I recently got back from a great vacation in Northern California. What made this trip really different is that we did very little planning. With the crazy summer we had and my general brain overload in August, thereloadershouse there just wasn’t any time or energy to do any extensive research or planning. Sure, we had read some tour books, we knew we wanted to do a lot of wine touring, and couldn’t wait to visit old friends (and meet some new friends too). Other than having a framework of lodging in place (and even THAT was only fully completed the day before we left) and reservations for our anniversary dinner, we hadn’t a clue. ammunitionscenter
For many people this might sound like every vacation experience you take. I know a number of folks who are quite content to hit the road without reservations or a plan; simply an adventurous spirit and a map. I have never been one of them. I used to plan vacations like a major undertaking. I would plan our days to within an inch of our lives, stumbling back late at night to collapse from exhaustion and start it all over again the next morning. After all, I don’t want to miss anything and there is so much to see!! Fortunately for us in recent years we’ve relaxed all that. What I learned was that in trying to do “everything” I was actually experiencing “nothing” because I was so out of the present moment (not to mention deliriously exhausted) that I truly didn’t enjoy the journey. Vacation was like a mountain to be conquered, not an experience to be savored. บาคาร่าออนไลน์
What made this particular trip even more different than the last few years of more relaxed attitudes was the utter and complete lack of a plan or a clue. Neither of us had been to this area before (except for a brief afternoon in Napa once 13 years ago). That didn’t stop us from totally winging it every step of the way. We essentially started (or ended) each day with the question “what’s next?” and went from there. We changed our whims of what we wanted to do as we went (sometimes in mid-drive) and just allowed our moods and the weather to move us. oros.store
My verdict from this whole experiment? What fun! Sure there were a few moments where I felt we were clueless and aimlessly wandering doing something that didn’t feel all that fun, but for the most part it was totally liberating!
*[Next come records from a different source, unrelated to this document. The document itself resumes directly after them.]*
(** * SmartScale: the scale ingestion core (src/bluetooth.js)

    A shallow embedding of the Web Bluetooth logic of the SmartScale web
    application: the frame decoder [parseScaleData], the metric helpers
    [calculateBMI] and [getBMICategory], and the negotiation and subscription
    routine [subscribeToWeight].

    JavaScript numbers are IEEE 754 binary64 values; they are modelled by the
    primitive floats of the prover, so that every product, quotient and
    comparison of the source is computed exactly as the engine computes it.
    Promise-returning platform calls are modelled in a state and exception
    monad over the state of the GATT connection. *)

From Stdlib Require Import ZArith QArith Qround Qabs List String Bool Lia.
From Stdlib Require Import Uint63 Lqa.
From Stdlib Require Import Strings.Byte Floats.
From Stdlib Require Import Sorting.Sorted Sorting.Permutation.
Import ListNotations.

Set Warnings "-inexact-float".
Local Open Scope Z_scope.

(** ** The JavaScript fragment the source relies on *)

Module JS.

(** Exceptions the modelled code can meet. *)
Inductive Error : Type :=
| RangeError
| DOMException (name : string).

(** Outcome of evaluating an expression: a value, or an abrupt completion.
    Awaiting a rejected promise is an abrupt completion with its reason. *)
Inductive completion (A : Type) : Type :=
| Normal (a : A)
| Throw (e : Error).
Arguments Normal {A} a.
Arguments Throw {A} e.

Definition is_throw {A} (c : completion A) : bool :=
  match c with Throw _ => true | Normal _ => false end.

(** The values that reach the metric helpers: a number, or an absent value
    ([latestWeight] starts as [null]; a missing field reads [undefined]). *)
Inductive Value : Type :=
| Undefined
| Null
| Num (x : float).

(** [ToBoolean]: absent values, both zeros and NaN are falsy. *)
Definition ToBoolean (v : Value) : bool :=
  match v with
  | Undefined | Null => false
  | Num x => negb (is_zero x || is_nan x)
  end.

(** [ToNumber]. *)
Definition ToNumber (v : Value) : float :=
  match v with
  | Undefined => nan
  | Null => zero
  | Num x => x
  end.

(** An integer as a number (exact up to 2^53 in magnitude). *)
Definition of_Z (z : Z) : float :=
  if z <? 0 then (- of_uint63 (Uint63.of_Z (- z)))%float
  else of_uint63 (Uint63.of_Z z).

(** [Math.round]: the integral number closest to [x], ties towards
    +infinity; NaN, the infinities and the zeros are returned unchanged, and
    a negative [x] that rounds to zero gives -0.

    A number of magnitude 2^52 or more is integral already.  Below, adding
    and subtracting 2^52 rounds the magnitude to an integer, ties to even
    (the sum lies in the binade where doubles are the integers); the
    difference between [x] and that integer is exact, and only the tie that
    went down, [x - r = 0.5], has to be moved up. *)
Definition two52 : float := 4503599627370496%float.

Definition Math_round (x : float) : float :=
  if is_nan x || (two52 <=? abs x)%float || (x =? 0)%float then x
  else
    let r := (abs x + two52 - two52)%float in
    let r := if (x <? 0)%float then (- r)%float else r in
    if (x - r =? 0.5)%float then (r + 1)%float else r.

(** The integer [floor (x + 1/2)] for [x = sm * 2^e] with [e < 0]: add half
    a unit, then drop the [- e] fractional bits. *)
Definition round_half_up (sm e : Z) : Z :=
  Z.shiftr (sm + Z.shiftl 1 (- e - 1)) (- e).

(** The same function on the exact value of [x]: a finite non-zero number is
    [(-1)^s * m * 2^e]; with [e >= 0] it is integral, otherwise the result is
    [floor (x + 1/2)], computed on integers.  It is the reference
    [Math_round] is checked against. *)
Definition Math_round_exact (x : float) : float :=
  match Prim2SF x with
  | S754_finite s m e =>
      if 0 <=? e then x
      else
        let n := round_half_up (cond_Zopp s (Zpos m)) e in
        if n =? 0 then (if s then neg_zero else zero) else of_Z n
  | _ => x
  end.

(** The exact rational value of a finite number (0 for the others). *)
Definition to_Q (x : float) : Q :=
  match Prim2SF x with
  | S754_finite s m e =>
      if 0 <=? e then inject_Z (cond_Zopp s (Zpos m) * 2 ^ e)
      else Qmake (cond_Zopp s (Zpos m)) (Z.to_pos (2 ^ (- e)))
  | _ => 0%Q
  end.

End JS.
Import JS.

(** Sequencing of completions: the rest runs only after a normal one. *)
Definition bindC {A B} (c : completion A) (k : A -> completion B) : completion B :=
  match c with
  | Normal a => k a
  | Throw e => Throw e
  end.

Declare Scope completion_scope.
Delimit Scope completion_scope with completion.
Notation "'let!' x ':=' c 'in' k" := (bindC c (fun x => k))
  (at level 10, x name, c at level 100, k at level 200) : completion_scope.

(** ** DataView over the bytes of a notification *)

Definition DataView : Type := list byte.
(** Every method leaves [source] alone, never moves the cursor back,
    keeps it within the sequence, and keeps [_token] loaded. *)
Lemma next_frame s s' :
  TokenStream.next s = Return () s' →
  source s' = source s ∧
  (index s ≤ index s')%nat ∧
  ((index s ≤ List.length (source s))%nat →
   (index s' ≤ List.length (source s))%nat) ∧
  loaded s'.
Proof.
  rewrite next_eq. intros [= <-].
  destruct (eof s) eqn:E; simpl.
  - unfold loaded. simpl. 
    replace (eof (set__token EndOfStream s)) with (eof s) by reflexivity.
    rewrite E. auto with lia.
  - apply eof_false in E.
    destruct (eof (set_index _ _)) eqn:E'; unfold loaded; simpl;
      match goal with
      | |- context [eof ?x] =>
          replace (eof x) with (eof (set_index (S (index s)) s)) by reflexivity
      end; rewrite E'; auto with lia.
Qed.

Lemma call_frame c s :
  source (call c s) = source s ∧
  (index s ≤ index (call c s))%nat ∧
  ((index s ≤ List.length (source s))%nat →
   (index (call c s) ≤ List.length (source s))%nat) ∧
  (loaded s → loaded (call c s)).
Proof.
  destruct c; simpl.
  - rewrite getToken_eq. simpl. auto.
  - rewrite getKind_eq. simpl. auto.
  - pose proof (next_eq s) as E.
    destruct (next_frame s _ E) as (? & ? & ? & ?).
    rewrite E. simpl. auto.
  - rewrite lookahead_state. auto.
  - rewrite expect_eq. simpl. case_bool_decide; simpl; auto.
  - rewrite nextWith_eq, expect_eq. simpl. case_bool_decide; simpl; auto.
    pose proof (next_eq s) as E.
    destruct (next_frame s _ E) as (? & ? & ? & ?).
    rewrite E. simpl. auto.
Qed.

Lemma calls_frame cs s :
  source (calls cs s) = source s ∧
  (index s ≤ index (calls cs s))%nat ∧
  ((index s ≤ List.length (source s))%nat →
   (index (calls cs s) ≤ List.length (source s))%nat) ∧
  (loaded s → loaded (calls cs s)).
Proof.
  revert s. induction cs as [|c cs IH]; intros s; simpl.
  - auto.
  - destruct (call_frame c s) as (Hs & Hi & Hb & Hl).
    destruct (IH (call c s)) as (Hs' & Hi' & Hb' & Hl').
    rewrite Hs in *. repeat split; eauto with lia.
Qed.

Lemma reachable_frame src cs :
  source (calls cs (new src)) = src ∧
  (index (calls cs (new src)) ≤ List.length src)%nat ∧
  loaded (calls cs (new src)).
Proof.
  destruct (calls_frame cs (new src)) as (Hs & _ & Hb & Hl).
  assert (source (new src) = src) as Hn.
  { unfold new, load. destruct (eof _); reflexivity. }
  assert (index (new src) = 0%nat) as Hi.
  { unfold new, load. destruct (eof _); reflexivity. }
  rewrite Hn, Hi in *. repeat split; auto using loaded_new with lia.
Qed.
(** ** Which parts of a portfolio are shown *)

(** X16. On the rows handed over by the lookup the presentation shows
    the description exactly when the catalog has [investor_type], and the
    returns table exactly when it has the three return columns, whatever
    the other columns are.  It shows the chart, after the suggestion,
    exactly when the catalog has the five weight columns and no weight of
    the first row is infinite; with an infinite weight it raises
    [ValueError] instead, after the description and the returns table.
    In every other case it runs to its end. *)
Theorem presentation_parts
        (to_numeric_str : string -> option number)
        (sort_values : bool -> list (string * Z) -> list (string * Z))
        (ptype : string) (filtered : DataFrame) :
  sorts sort_values ->
  rows filtered <> [] ->
  result (present to_numeric_str sort_values ptype filtered)
  = (if cast_fails to_numeric_str filtered then Raised ValueError
     else Done tt)
  /\ ((exists d, In (Profile ptype d)
                    (trace (present to_numeric_str sort_values ptype
                                    filtered)))
      <-> has_column filtered "investor_type" = true)
  /\ ((exists stats, In (ReturnsTable stats)
                        (trace (present to_numeric_str sort_values ptype
                                        filtered)))
      <-> forallb (has_column filtered) returns_cols = true)
  /\ ((exists bars, In (BarChart bars)
                       (trace (present to_numeric_str sort_values ptype
                                       filtered)))
      <-> forallb (has_column filtered) comp_cols = true
          /\ cast_fails to_numeric_str filtered = false)
  /\ (In (Suggestion ptype)
         (trace (present to_numeric_str sort_values ptype filtered))
      <-> forallb (has_column filtered) comp_cols = true
          /\ cast_fails to_numeric_str filtered = false).
Proof.
  intros Hsort Hne. split; [now apply present_result|].
  unfold present, cast_fails.
  destruct (rows filtered) as [|row0 rest]; [contradiction|].
  change (map (fun c => get (columns filtered) c row0) comp_cols)
    with (weight_cells (columns filtered) row0).
  destruct (Hsort false (weights_of to_numeric_str (columns filtered) row0))
    as [Hp _].
  apply Permutation_length in Hp.
  change (sort_values false
            (weights_of to_numeric_str (columns filtered) row0))
    with (composition to_numeric_str sort_values (columns filtered) row0)
    in Hp.
  unfold bar_chart_display.
  destruct (composition to_numeric_str sort_values (columns filtered) row0)
    as [|x l]; [discriminate Hp|].
  destruct (has_column filtered "investor_type");
    destruct (forallb (has_column filtered) returns_cols);
    destruct (forallb (has_column filtered) comp_cols);
    destruct (castable to_numeric_str
                       (weight_cells (columns filtered) row0));
    cbn [bind emit ret raise trace fst app andb negb];
    repeat match goal with
           | |- _ /\ _ => split
           | |- _ <-> _ => split
           end;
    intros H;
    try match type of H with
        | ex _ => destruct H as [? H]
        | _ /\ _ =>
            destruct H as [H1 H2]; first [discriminate H1 | discriminate H2]
        end;
    try discriminate H;
    try (cbn [In] in H;
         repeat (destruct H as [H|H]; [discriminate H|]);
         contradiction);
    try (split; reflexivity); try reflexivity;
    try (eexists; cbn [In]; tauto); try (cbn [In]; tauto).
Qed.
(** * StructLM schemas: a shallow embedding of [src/schema.ts] and [src/types.ts]

    The five schema classes ([StringSchema], [NumberSchema], [BooleanSchema],
    [ArraySchema], [ObjectSchema]) and their shared base class [Schema] are
    embedded as one inductive type; [stringify] and [parse] are the methods of
    the same names.  The host's JSON and object semantics that the code relies
    on (property enumeration order, the [in] operator, the [__proto__]
    accessor, [JSON.stringify] of non-finite numbers) are written out below. *)

From Stdlib Require Import String Ascii List ZArith NArith Bool Sorted Permutation Lia.
Set Warnings "-register-all".
Import ListNotations.
Open Scope string_scope.

(** ** JSON values *)

(** JavaScript numbers.  The code never computes on numbers, so finite ones
    are represented by an exact tag ([Finite]); negative zero and the
    non-finite ones matter because [JSON.stringify] writes [-0] as [0] and
    the non-finite ones as [null]. *)
Inductive jsnum : Type :=
| Finite (z : Z)   (** a finite number other than negative zero *)
| NegZero          (** [-0]: what [JSON.parse('-0')] returns *)
| NaN
| Infinity
| NegInfinity.

(** The values [JSON.parse] produces (and the values a caller may encode).
    An object is its list of own enumerable properties, in enumeration order. *)
Inductive jval : Type :=
| JNull
| JBool (b : bool)
| JNum (n : jsnum)
| JStr (s : string)
| JArr (xs : list jval)
| JObj (ps : list (string * jval)).

(** [typeof v] *)
Definition typeof (v : jval) : string :=
  match v with
  | JNull => "object"
  | JBool _ => "boolean"
  | JNum _ => "number"
  | JStr _ => "string"
  | JArr _ => "object"
  | JObj _ => "object"
  end.

(** ** Ordinary objects: property order, [in], assignment *)

Definition digit_val (c : ascii) : option N :=
  let n := nat_of_ascii c in
  if (48 <=? n)%nat && (n <=? 57)%nat then Some (N.of_nat (n - 48)) else None.

Fixpoint digits_value (s : string) (acc : N) : option N :=
  match s with
  | EmptyString => Some acc
  | String c rest =>
      match digit_val c with
      | Some d => digits_value rest (acc * 10 + d)%N
      | None => None
      end
  end.

(** A property key that is an array index: the canonical decimal form of an
    integer below [2^32 - 1].  Such keys enumerate first, in ascending numeric
    order; all other string keys enumerate in creation order. *)
Definition array_index (k : string) : option N :=
  match k with
  | EmptyString => None
  | String c rest =>
      if Ascii.eqb c "0"%char then
        match rest with EmptyString => Some 0%N | _ => None end
      else
        match digits_value k 0 with
        | Some n => if (n <? 4294967295)%N then Some n else None
        | None => None
        end
  end.

Section Props.
Context {A : Type}.

Fixpoint own_lookup (ps : list (string * A)) (k : string) : option A :=
  match ps with
  | [] => None
  | (k', v) :: rest => if String.eqb k k' then Some v else own_lookup rest k
  end.

Definition has_own (ps : list (string * A)) (k : string) : bool :=
  match own_lookup ps k with Some _ => true | None => false end.

Fixpoint update_property (ps : list (string * A)) (k : string) (v : A)
  : list (string * A) :=
  match ps with
  | [] => []
  | (k', v') :: rest =>
      if String.eqb k k' then (k', v) :: rest
      else (k', v') :: update_property rest k v
  end.

Fixpoint insert_index (n : N) (k : string) (v : A) (ps : list (string * A))
  : list (string * A) :=
  match ps with
  | [] => [(k, v)]
  | (k', v') :: rest =>
      match array_index k' with
      | Some n' =>
          if (n' <? n)%N then (k', v') :: insert_index n k v rest
          else (k, v) :: ps
      | None => (k, v) :: ps
      end
  end.

(** A new own property takes its place in enumeration order. *)
Definition add_property (ps : list (string * A)) (k : string) (v : A)
  : list (string * A) :=
  match array_index k with
  | Some n => insert_index n k v ps
  | None => ps ++ [(k, v)]
  end.

(** CreateDataProperty: used by object literals and by [JSON.parse]. *)
Definition define_property (ps : list (string * A)) (k : string) (v : A)
  : list (string * A) :=
  if has_own ps k then update_property ps k v else add_property ps k v.

(** An object literal [{ k1: v1, k2: v2, ... }] (computed keys included). *)
Definition object_literal (entries : list (string * A)) : list (string * A) :=
  fold_left (fun acc '(k, v) => define_property acc k v) entries [].

(** The property names of [Object.prototype]; every plain object inherits
    them. *)
Definition object_prototype_keys : list string :=
  ["constructor"; "__defineGetter__"; "__defineSetter__"; "hasOwnProperty";
   "__lookupGetter__"; "__lookupSetter__"; "isPrototypeOf";
   "propertyIsEnumerable"; "toString"; "valueOf"; "__proto__";
   "toLocaleString"].

Definition inherited_key (k : string) : bool :=
  existsb (String.eqb k) object_prototype_keys.

(** [k in obj] for a plain object: own properties and inherited ones. *)
Definition js_in (ps : list (string * A)) (k : string) : bool :=
  has_own ps k || inherited_key k.

(** [obj[k] = v] on a plain object.  [__proto__] is an inherited accessor:
    assigning it changes the prototype (or nothing, for a primitive value)
    and adds no own property.  The embedding represents an object by its own
    properties, so the prototype change is not recorded. *)
Definition assign_property (ps : list (string * A)) (k : string) (v : A)
  : list (string * A) :=
  if has_own ps k then update_property ps k v
  else if String.eqb k "__proto__" then ps
  else add_property ps k v.
End Props.

(** ** JSON text

    A JSON text is identified with what [JSON.parse] reads from it: either a
    value, or a [SyntaxError] with its message. *)
Inductive json_text : Type :=
| JSONText (v : jval)
| JSONSyntaxError (message : string).
Lemma failed_check_is_absent_object_witness :
  let after := [EGetsize "/data/a.sql" (inr 1);
                ECreate "bk" Runs.key_a (inr "uid"%string);
                EOpen "/data/a.sql" (inr [x00]);
                EUploadPart "bk" Runs.key_a 1 "uid" [x00] (inr "etag"%string);
                EComplete "bk" Runs.key_a "uid" [Part 1 "etag"] (inr tt);
                ELog (LogUploaded "/data/a.sql" "bk" Runs.key_a)] in
  events_of (backup_job Runs.env_ok Sim.config) Runs.empty_store
  = [EListdir "/data" (inr ["a.sql"; "y.tmp"]%string); ENow Runs.date]
    ++ EHead "bk" Runs.key_a (inl (ClientError "404")) :: after
  /\ fst (check_file_existence Runs.env_ok "bk" Runs.key_a Runs.empty_store)
     = inr false
  /\ exists folder filename rg rest,
       cfg_folder Sim.config = Some folder
       /\ after = EGetsize (os_path_join folder filename) rg :: rest
       /\ (forall size, rg = inr size ->
           exists rc rest', rest = ECreate "bk" Runs.key_a rc :: rest').
Proof.
  intros after.
  assert (Hhyp : events_of (backup_job Runs.env_ok Sim.config)
                   Runs.empty_store
                 = [EListdir "/data" (inr ["a.sql"; "y.tmp"]%string);
                    ENow Runs.date]
                   ++ EHead "bk" Runs.key_a (inl (ClientError "404"))
                   :: after) by reflexivity.
  split; [exact Hhyp|].
  destruct (failed_check_is_absent_object Runs.env_ok Sim.config
              Runs.empty_store) as [Hcheck Hupload].
  split.
  - exact (proj1 (Hcheck "bk"%string Runs.key_a Runs.empty_store)).
  - exact (Hupload _ _ _ _ _ Hhyp).
Defined.

(** C6, as the spec states it, fails: [a.sql] and [b.sql] are both
    selected, the [upload_part] call of [a.sql] raises a 500
    [ClientError], and the run ends there: [b.sql] is never checked. *)
Lemma upload_error_stops_the_run :
  let evs := events_of (backup_job Runs.env_500 Sim.config)
               Runs.empty_store in
  files_to_backup ["a.sql"; "b.sql"]%string
    (dict_get (cfg_include Sim.config) []) = ["a.sql"; "b.sql"]%string
  /\ In (EUploadPart "bk" Runs.key_a 1 "uid" [x00] (inl (ClientError "500")))
       evs
  /\ checked evs = [("bk"%string, Runs.key_a)]
  /\ ~ In ("bk"%string, Runs.key_b) (checked evs).
Proof.
  vm_compute. repeat split; auto 10.
  intros [H|[]]. discriminate.
Qed.
(** [Init].  [env_charset] is what [getCharset] finds, [GetEncoding] the
    registry of codecs (encoder, decoder), [termio_ok] whether [termioInit]
    succeeds.  The boolean of the result is [true] when an error is
    returned. *)
Definition Init (env_charset : gostring)
    (GetEncoding : gostring -> option (Transformer * Transformer))
    (termio_ok : bool) (hp : RuneHeap) (t : tScreen)
  : RuneHeap * tScreen * bool :=
  let t := set_evch (Some (make_chan 10)) t in
  let t := set_charset env_charset t in
  let codec :=
    if is_utf8 (charset t) || is_ascii (charset t)
    then Some (set_decoder None (set_encoder None t))
    else match GetEncoding (charset t) with
         | Some (e, d) => Some (set_decoder (Some d) (set_encoder (Some e) t))
         | None => None
         end in
  match codec with
  | None => (hp, t, true)
  | Some t =>
      if negb termio_ok then (hp, t, true)
      else
        let t := TPuts (Terminfo.EnterCA (ti t)) t in
        let t := TPuts (Terminfo.EnterKeypad (ti t)) t in
        let t := TPuts (Terminfo.HideCursor (ti t)) t in
        let t := TPuts (Terminfo.Clear (ti t)) t in
        let t := set_quit SigOpen t in
        let t := set_cy (-1) (set_cx (-1) t) in
        let t := set_style StyleDefault t in
        let '(hp, cs) := ResizeCells hp [] 0 0 (w t) (h t) in
        let t := set_cells cs t in
        let t := set_cursory (-1) (set_cursorx (-1) t) in
        let t := set_fini false t in
        (hp, t, false)
  end.

Definition Fini (t : tScreen) : outcome tScreen :=
  let t := set_fini true (set_h 0 (set_w 0 t)) in
  let t := TPuts (Terminfo.ShowCursor (ti t)) t in
  let t := TPuts (Terminfo.AttrOff (ti t)) t in
  let t := TPuts (Terminfo.Clear (ti t)) t in
  let t := TPuts (Terminfo.ExitCA (ti t)) t in
  let t := TPuts (Terminfo.ExitKeypad (ti t)) t in
  let t := TPuts (Terminfo.TParm (ti t) (Terminfo.MouseMode (ti t)) 0) t in
  q <- match quit t with
       | SigNil => Returns SigNil
       | q => close_sig q
       end ;;
  let t := set_quit q t in
  Returns (set_clear false (set_curstyle (-1) (set_cells [] t))).

Definition SetStyle (style : Style) (hp : RuneHeap) (t : tScreen)
  : outcome (RuneHeap * tScreen) :=
  if negb (fini t) then Returns (hp, set_style style t) else Returns (hp, t).

Definition Clear (hp : RuneHeap) (t : tScreen) : outcome (RuneHeap * tScreen) :=
  if negb (fini t) then
    let '(hp, cs) := ClearCells hp (cells t) (style t) in
    Returns (hp, set_cells cs t)
  else Returns (hp, t).

(** The guard shared by [SetCell], [PutCell] and [GetCell]. *)
Definition outside (x y : Z) (t : tScreen) : bool :=
  fini t || (x <? 0) || (y <? 0) || (x >=? w t) || (y >=? h t).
No expectations, no agendas, and few commitments (we did have those dinner reservations and a spa treatment). What I learned was that by letting go and simply allowing the experience to unfold we not only enjoyed it more but ended up with more perfect synchronicities. skywings
For instance, we checked in at one hotel just as she received a cancellation for their large suite. Guess who got that magnificent free upgrade? Dumb luck? Coincidence? Who REALLY knows, but I believe it was because we were just flowing with the moment and open to receiving whatever good stuff came our way. And, as a result lots of good stuff did. Wineries bent the rules and gave us a few extra tastings in addition to their “tasting menu”. We got to taste some premium wines that normally don’t get poured. We got the hilltop, ocean view hot tub all to ourselves not once but three times. We got to enjoy it in the cool, crisp night with a sky full of stars, mid-afternoon before spa treatments, and in the early morning just before sunrise. What could be more perfect than being with your sweetie in those conditions? We even got the perfect window seat overlooking an amazing sunset for our anniversary dinner. What’s the likelihood of that? I could go on and on with the good fortune and waxing poetic about this fabulous time, but there is a real lesson in all this that I want to point out to you. affluentwords
The real lesson is that when you can let go and just wing it a little good things happen.
Loosening your grip on the wheel of life is the best way to be able to enjoy the bob and weave of the curves along the way as well as navigate the bumps. If you’ve ever grabbed the wheel tight and tensed in a panic when you needed to avoid a possible hazard you know just how difficult it is to make the move you need to when you’re rigid and unyielding (someone invented anti-lock brakes for a reason, right?).